§ ACTION ITEM: Repeat the lines from the line with "rewrite (Hq1 k), decide_True" to the line with "Proof. cbv zeta." in the listing below, keeping both end lines and adding nothing.

§ DATA FOR ANALYSIS:
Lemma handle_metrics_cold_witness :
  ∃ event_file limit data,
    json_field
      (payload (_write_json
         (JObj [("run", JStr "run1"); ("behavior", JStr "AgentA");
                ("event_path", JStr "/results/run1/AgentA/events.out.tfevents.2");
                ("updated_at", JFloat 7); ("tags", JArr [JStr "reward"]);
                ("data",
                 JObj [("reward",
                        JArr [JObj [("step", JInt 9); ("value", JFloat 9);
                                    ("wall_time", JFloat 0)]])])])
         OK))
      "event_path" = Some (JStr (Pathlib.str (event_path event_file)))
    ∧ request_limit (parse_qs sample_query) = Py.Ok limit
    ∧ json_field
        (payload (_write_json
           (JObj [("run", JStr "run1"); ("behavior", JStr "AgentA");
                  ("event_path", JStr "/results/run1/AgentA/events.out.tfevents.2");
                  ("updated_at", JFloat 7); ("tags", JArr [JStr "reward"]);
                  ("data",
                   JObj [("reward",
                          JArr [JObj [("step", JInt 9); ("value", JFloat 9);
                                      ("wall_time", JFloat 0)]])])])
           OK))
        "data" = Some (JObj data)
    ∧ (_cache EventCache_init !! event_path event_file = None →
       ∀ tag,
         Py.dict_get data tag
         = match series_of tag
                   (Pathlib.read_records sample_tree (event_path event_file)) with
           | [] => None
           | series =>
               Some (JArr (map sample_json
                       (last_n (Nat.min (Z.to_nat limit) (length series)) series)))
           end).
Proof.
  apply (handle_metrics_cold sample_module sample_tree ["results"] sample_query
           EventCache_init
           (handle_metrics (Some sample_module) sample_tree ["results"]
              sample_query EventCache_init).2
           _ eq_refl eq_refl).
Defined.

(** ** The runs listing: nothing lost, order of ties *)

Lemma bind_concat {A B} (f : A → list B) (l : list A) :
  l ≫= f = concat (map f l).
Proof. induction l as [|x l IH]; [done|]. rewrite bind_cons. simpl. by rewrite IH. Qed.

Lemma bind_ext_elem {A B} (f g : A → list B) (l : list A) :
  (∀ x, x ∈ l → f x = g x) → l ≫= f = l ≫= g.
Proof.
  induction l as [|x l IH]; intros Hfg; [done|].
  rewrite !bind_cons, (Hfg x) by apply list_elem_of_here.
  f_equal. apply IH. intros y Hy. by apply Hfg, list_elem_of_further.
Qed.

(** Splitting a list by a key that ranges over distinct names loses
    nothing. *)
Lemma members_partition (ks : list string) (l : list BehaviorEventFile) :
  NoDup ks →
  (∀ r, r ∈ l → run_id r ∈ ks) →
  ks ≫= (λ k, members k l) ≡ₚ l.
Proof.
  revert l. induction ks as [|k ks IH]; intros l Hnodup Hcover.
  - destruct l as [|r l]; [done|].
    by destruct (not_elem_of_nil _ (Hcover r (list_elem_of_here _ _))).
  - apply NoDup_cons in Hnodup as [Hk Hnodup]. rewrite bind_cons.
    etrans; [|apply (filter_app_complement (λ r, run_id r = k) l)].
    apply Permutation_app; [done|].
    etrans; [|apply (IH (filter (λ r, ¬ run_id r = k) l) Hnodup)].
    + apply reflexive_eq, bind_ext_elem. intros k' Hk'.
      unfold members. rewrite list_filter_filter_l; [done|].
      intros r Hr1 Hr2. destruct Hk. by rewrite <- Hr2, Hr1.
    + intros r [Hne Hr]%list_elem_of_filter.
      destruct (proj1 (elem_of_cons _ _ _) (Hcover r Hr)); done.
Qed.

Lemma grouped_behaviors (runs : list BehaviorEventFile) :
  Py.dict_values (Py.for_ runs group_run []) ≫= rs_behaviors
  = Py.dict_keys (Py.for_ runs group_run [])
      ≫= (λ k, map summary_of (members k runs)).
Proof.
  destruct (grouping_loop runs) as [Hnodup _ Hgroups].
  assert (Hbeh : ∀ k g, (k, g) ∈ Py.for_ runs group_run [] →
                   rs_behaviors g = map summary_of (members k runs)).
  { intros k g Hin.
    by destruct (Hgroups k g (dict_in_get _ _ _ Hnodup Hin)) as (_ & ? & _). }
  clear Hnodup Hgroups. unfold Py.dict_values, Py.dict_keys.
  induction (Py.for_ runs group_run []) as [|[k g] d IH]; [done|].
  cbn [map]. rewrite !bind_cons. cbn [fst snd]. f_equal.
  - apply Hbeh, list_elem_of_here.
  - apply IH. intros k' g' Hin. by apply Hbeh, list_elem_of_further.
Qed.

==

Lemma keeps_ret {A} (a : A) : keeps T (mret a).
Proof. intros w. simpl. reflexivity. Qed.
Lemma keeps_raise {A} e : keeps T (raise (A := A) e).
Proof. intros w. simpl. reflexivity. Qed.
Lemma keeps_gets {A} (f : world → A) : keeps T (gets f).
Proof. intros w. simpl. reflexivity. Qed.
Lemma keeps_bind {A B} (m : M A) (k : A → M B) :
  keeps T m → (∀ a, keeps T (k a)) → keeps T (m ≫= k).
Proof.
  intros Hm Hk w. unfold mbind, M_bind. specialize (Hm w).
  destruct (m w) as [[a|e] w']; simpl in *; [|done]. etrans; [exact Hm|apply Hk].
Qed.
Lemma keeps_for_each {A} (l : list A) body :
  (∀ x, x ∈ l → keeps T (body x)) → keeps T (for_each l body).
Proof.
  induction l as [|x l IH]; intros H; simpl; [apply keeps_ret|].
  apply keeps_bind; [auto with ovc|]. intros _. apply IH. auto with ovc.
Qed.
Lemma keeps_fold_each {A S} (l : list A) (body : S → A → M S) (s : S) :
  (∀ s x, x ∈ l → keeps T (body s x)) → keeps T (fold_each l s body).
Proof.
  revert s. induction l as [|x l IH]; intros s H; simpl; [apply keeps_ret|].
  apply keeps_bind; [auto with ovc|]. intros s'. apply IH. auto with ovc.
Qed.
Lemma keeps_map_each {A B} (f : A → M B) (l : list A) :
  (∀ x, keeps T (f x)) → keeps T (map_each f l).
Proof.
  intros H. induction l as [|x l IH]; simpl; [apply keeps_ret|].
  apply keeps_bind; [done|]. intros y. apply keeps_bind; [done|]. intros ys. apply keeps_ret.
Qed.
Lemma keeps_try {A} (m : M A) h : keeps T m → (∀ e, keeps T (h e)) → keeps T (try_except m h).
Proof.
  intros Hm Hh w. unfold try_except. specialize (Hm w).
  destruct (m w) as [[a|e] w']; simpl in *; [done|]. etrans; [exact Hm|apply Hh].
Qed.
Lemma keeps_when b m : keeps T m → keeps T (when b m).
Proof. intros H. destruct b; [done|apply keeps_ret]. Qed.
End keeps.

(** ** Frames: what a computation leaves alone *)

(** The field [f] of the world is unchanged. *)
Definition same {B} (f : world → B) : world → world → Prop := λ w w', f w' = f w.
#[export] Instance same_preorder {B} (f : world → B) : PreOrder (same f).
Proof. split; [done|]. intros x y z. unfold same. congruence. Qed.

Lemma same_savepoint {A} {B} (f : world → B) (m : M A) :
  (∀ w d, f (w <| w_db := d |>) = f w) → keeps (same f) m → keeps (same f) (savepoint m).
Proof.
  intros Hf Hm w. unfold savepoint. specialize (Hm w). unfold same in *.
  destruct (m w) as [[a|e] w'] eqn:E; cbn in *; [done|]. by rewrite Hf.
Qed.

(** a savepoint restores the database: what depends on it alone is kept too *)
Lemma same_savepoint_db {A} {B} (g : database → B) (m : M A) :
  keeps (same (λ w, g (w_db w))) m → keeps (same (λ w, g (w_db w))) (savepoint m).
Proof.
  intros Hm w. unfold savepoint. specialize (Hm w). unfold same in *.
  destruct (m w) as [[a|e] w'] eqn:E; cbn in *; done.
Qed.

==

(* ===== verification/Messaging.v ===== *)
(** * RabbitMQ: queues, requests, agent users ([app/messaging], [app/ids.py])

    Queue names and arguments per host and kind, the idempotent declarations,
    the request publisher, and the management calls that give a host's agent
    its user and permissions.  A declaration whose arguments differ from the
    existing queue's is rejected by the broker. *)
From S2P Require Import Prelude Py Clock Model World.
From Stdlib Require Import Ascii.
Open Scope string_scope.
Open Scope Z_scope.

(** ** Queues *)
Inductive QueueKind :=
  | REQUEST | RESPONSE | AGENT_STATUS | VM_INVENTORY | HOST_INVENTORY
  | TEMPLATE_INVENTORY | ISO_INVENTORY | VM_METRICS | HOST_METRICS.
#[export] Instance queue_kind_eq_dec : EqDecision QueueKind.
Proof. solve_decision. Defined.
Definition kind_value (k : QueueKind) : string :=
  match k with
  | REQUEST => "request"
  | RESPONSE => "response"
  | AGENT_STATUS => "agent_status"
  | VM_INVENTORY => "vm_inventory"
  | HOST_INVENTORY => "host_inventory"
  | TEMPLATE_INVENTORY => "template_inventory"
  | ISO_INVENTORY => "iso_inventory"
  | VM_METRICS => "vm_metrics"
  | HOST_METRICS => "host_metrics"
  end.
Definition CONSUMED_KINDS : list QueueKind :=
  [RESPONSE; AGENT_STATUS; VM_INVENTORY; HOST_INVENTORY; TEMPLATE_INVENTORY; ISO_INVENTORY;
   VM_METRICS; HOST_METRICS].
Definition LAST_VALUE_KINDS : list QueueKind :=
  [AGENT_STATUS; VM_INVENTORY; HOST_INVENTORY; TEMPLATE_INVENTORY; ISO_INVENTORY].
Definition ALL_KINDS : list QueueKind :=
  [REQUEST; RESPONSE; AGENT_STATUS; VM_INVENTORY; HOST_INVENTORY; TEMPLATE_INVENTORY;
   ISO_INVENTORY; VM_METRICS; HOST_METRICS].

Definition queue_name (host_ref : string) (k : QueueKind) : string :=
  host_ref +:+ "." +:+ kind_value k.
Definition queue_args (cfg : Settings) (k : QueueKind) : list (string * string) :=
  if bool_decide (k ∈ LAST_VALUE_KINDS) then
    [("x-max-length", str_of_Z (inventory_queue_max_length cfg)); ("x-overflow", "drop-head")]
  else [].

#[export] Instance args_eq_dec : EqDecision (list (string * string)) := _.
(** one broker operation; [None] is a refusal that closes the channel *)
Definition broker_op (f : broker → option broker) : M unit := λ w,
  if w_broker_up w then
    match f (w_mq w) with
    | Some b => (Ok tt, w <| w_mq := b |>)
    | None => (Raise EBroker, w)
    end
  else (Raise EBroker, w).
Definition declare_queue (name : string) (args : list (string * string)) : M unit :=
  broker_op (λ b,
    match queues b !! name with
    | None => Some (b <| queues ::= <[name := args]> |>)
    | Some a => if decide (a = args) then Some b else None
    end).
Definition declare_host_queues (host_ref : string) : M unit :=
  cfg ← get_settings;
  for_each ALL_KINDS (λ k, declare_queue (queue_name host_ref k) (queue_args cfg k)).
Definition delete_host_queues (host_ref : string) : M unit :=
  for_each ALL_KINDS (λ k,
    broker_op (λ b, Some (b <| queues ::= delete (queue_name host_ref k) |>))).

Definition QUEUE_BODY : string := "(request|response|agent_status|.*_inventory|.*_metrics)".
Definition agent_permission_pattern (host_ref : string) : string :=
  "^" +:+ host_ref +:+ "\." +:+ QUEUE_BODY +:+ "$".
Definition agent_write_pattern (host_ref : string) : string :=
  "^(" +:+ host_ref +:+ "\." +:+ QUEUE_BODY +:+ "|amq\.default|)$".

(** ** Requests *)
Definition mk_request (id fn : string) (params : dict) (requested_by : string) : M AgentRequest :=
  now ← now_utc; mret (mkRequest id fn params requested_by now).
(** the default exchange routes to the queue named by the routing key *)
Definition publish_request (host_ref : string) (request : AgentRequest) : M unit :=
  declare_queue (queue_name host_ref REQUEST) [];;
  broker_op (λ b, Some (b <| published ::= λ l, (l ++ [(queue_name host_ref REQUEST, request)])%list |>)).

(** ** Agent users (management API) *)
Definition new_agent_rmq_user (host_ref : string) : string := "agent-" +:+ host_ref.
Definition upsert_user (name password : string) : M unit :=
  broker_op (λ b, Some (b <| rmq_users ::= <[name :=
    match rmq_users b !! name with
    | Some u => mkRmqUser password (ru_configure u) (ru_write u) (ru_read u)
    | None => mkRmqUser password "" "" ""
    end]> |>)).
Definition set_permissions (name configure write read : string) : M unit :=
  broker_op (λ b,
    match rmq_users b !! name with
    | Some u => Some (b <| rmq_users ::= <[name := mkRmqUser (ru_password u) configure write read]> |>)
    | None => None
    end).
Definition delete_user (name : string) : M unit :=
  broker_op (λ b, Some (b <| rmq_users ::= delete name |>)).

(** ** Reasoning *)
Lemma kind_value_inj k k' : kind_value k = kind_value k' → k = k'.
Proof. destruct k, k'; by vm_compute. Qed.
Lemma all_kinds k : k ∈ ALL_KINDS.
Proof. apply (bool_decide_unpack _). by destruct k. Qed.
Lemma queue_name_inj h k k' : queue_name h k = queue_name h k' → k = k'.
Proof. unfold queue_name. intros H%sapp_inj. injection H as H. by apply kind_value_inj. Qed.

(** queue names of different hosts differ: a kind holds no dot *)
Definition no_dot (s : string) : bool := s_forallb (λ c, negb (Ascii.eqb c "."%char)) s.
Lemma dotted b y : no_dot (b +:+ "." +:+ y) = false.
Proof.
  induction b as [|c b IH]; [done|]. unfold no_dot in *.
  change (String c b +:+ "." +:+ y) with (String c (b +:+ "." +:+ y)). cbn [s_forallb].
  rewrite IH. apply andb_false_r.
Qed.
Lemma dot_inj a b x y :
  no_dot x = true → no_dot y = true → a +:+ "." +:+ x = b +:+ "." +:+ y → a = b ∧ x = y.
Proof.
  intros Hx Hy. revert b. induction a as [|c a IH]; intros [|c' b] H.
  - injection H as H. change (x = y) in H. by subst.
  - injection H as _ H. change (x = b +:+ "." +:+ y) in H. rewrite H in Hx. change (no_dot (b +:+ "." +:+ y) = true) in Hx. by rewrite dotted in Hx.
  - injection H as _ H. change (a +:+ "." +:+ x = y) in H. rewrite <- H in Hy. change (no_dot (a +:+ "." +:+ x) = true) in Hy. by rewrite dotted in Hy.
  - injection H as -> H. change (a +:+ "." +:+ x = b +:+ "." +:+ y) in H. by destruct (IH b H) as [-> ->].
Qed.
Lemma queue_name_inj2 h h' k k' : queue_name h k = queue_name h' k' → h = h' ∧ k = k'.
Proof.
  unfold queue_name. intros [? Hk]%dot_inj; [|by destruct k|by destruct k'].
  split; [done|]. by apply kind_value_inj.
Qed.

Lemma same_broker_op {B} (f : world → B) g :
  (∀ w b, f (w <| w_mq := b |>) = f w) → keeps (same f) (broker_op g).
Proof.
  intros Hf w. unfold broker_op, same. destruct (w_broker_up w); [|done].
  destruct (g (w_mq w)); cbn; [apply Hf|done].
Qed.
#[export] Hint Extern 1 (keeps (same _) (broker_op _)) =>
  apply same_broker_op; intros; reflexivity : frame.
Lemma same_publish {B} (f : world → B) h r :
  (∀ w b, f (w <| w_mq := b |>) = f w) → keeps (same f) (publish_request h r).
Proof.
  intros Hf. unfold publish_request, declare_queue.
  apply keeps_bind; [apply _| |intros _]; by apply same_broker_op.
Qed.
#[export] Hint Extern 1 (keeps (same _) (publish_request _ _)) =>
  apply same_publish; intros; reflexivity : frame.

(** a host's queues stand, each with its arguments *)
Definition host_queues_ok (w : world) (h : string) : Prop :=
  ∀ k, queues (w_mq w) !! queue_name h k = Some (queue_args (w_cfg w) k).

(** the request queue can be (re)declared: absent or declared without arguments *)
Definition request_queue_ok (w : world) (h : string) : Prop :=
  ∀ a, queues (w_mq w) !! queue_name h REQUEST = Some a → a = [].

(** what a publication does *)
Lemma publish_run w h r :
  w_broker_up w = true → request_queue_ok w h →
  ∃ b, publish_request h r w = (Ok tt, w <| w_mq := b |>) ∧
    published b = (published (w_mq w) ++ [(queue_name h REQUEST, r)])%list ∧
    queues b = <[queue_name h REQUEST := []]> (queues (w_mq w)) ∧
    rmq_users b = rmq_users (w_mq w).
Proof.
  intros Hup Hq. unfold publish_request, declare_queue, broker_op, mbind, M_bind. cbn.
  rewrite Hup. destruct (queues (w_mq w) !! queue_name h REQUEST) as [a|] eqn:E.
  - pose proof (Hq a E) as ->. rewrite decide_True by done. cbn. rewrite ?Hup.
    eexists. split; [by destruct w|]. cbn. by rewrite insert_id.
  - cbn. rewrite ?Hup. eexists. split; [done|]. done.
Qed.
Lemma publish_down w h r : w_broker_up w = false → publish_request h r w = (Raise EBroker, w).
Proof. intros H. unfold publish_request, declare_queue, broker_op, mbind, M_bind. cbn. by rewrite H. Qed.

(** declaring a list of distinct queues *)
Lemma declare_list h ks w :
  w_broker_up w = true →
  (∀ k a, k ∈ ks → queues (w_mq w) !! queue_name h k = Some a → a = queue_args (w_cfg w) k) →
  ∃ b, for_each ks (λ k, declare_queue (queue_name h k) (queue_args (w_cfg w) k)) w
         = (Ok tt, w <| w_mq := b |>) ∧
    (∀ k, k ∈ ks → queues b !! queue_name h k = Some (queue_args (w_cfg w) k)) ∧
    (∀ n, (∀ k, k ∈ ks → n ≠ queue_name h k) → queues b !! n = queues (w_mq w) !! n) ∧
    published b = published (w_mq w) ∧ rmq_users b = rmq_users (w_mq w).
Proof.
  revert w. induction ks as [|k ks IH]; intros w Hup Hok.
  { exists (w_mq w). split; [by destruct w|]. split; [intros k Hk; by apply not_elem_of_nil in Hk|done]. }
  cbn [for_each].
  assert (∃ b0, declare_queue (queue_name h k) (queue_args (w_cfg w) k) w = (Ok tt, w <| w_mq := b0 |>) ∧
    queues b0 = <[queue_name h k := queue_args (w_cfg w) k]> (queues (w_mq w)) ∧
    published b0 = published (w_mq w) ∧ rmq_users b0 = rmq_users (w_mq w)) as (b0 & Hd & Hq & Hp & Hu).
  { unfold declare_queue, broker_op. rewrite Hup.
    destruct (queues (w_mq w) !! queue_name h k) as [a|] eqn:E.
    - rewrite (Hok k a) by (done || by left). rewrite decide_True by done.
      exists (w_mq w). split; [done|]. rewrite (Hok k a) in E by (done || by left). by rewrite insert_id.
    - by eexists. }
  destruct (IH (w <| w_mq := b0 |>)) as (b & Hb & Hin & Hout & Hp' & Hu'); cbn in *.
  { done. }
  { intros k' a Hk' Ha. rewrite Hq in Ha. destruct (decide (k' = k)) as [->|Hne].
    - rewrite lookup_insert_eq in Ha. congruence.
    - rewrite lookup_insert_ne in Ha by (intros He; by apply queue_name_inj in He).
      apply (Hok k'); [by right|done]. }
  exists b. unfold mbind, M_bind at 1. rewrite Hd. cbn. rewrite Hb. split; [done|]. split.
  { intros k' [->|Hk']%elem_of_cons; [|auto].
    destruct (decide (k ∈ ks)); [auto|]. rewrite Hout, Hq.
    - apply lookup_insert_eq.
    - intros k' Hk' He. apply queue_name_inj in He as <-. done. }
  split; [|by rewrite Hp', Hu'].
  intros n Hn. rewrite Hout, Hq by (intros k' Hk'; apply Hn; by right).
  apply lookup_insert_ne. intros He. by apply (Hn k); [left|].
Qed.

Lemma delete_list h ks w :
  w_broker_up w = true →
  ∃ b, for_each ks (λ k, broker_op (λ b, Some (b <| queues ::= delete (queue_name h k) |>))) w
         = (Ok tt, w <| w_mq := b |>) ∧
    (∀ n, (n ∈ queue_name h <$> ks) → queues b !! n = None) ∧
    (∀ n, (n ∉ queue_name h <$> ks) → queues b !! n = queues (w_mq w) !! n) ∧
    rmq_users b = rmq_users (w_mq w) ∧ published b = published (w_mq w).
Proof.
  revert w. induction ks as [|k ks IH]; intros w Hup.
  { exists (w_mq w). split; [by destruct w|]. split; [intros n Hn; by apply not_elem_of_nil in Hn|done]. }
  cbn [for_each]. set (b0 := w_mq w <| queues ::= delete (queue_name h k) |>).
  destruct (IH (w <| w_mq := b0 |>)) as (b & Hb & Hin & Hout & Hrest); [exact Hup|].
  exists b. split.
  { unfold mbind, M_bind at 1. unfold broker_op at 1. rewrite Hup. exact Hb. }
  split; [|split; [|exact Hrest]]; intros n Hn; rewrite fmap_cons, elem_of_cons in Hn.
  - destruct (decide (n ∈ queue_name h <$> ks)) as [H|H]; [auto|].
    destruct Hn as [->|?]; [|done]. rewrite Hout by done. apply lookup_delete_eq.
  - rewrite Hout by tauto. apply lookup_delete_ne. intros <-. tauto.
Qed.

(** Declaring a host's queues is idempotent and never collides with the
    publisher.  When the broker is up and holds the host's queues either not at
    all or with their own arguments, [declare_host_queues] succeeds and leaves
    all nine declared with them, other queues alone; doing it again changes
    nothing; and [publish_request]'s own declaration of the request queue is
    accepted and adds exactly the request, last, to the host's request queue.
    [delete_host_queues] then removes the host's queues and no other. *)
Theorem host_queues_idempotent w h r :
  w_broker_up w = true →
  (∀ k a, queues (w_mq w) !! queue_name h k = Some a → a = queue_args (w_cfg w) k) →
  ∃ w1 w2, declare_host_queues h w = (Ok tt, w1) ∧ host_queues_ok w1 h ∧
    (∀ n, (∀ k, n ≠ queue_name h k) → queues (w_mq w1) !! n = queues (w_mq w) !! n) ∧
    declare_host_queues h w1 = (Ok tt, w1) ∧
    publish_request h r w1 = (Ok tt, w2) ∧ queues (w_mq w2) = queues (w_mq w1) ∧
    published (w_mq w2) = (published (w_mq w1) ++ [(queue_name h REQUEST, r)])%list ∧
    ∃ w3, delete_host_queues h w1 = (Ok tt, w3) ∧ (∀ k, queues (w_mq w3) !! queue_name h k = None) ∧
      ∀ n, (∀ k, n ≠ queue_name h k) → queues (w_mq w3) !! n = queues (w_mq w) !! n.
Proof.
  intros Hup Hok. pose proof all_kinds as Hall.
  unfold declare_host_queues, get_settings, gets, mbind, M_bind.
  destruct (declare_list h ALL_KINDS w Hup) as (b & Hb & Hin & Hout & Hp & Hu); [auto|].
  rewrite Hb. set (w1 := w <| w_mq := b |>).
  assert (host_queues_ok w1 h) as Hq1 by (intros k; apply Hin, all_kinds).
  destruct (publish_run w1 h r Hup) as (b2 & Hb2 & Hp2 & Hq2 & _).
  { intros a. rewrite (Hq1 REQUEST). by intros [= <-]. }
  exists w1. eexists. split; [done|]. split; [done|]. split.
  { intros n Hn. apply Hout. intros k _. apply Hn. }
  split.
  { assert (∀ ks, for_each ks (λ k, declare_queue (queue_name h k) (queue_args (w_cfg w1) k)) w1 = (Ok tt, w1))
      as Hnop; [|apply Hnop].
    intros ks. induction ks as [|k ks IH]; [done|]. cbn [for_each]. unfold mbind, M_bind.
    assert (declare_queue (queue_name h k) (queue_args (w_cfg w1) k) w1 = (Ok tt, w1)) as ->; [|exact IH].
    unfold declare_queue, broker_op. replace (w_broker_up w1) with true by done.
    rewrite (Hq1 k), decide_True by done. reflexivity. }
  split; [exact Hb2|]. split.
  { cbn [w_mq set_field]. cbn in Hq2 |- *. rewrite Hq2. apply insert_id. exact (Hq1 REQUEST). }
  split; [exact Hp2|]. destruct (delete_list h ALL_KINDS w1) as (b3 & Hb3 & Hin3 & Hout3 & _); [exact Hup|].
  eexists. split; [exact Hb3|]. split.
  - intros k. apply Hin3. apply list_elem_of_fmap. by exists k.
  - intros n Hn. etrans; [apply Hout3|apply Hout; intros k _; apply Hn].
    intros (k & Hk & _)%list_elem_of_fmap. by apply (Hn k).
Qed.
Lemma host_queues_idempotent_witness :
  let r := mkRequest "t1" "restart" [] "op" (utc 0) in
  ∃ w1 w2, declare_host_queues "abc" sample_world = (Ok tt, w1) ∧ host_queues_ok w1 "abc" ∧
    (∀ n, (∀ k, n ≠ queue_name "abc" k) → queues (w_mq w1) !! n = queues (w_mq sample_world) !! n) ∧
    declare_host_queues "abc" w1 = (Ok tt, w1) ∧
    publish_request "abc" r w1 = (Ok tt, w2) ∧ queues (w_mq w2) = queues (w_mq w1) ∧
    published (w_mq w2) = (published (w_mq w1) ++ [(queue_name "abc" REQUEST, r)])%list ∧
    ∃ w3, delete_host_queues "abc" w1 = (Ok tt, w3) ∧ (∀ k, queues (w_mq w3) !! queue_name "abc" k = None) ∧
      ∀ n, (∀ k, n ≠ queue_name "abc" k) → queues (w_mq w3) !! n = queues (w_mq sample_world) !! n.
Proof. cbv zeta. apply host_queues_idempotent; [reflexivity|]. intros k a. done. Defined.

§ ANSWER TO THIS TASK:
    rewrite (Hq1 k), decide_True by done. reflexivity. }
  split; [exact Hb2|]. split.
  { cbn [w_mq set_field]. cbn in Hq2 |- *. rewrite Hq2. apply insert_id. exact (Hq1 REQUEST). }
  split; [exact Hp2|]. destruct (delete_list h ALL_KINDS w1) as (b3 & Hb3 & Hin3 & Hout3 & _); [exact Hup|].
  eexists. split; [exact Hb3|]. split.
  - intros k. apply Hin3. apply list_elem_of_fmap. by exists k.
  - intros n Hn. etrans; [apply Hout3|apply Hout; intros k _; apply Hn].
    intros (k & Hk & _)%list_elem_of_fmap. by apply (Hn k).
Qed.
Lemma host_queues_idempotent_witness :
  let r := mkRequest "t1" "restart" [] "op" (utc 0) in
  ∃ w1 w2, declare_host_queues "abc" sample_world = (Ok tt, w1) ∧ host_queues_ok w1 "abc" ∧
    (∀ n, (∀ k, n ≠ queue_name "abc" k) → queues (w_mq w1) !! n = queues (w_mq sample_world) !! n) ∧
    declare_host_queues "abc" w1 = (Ok tt, w1) ∧
    publish_request "abc" r w1 = (Ok tt, w2) ∧ queues (w_mq w2) = queues (w_mq w1) ∧
    published (w_mq w2) = (published (w_mq w1) ++ [(queue_name "abc" REQUEST, r)])%list ∧
    ∃ w3, delete_host_queues "abc" w1 = (Ok tt, w3) ∧ (∀ k, queues (w_mq w3) !! queue_name "abc" k = None) ∧
      ∀ n, (∀ k, n ≠ queue_name "abc" k) → queues (w_mq w3) !! n = queues (w_mq sample_world) !! n.
Proof. cbv zeta. apply host_queues_idempotent; [reflexivity|]. intros k a. done. Defined.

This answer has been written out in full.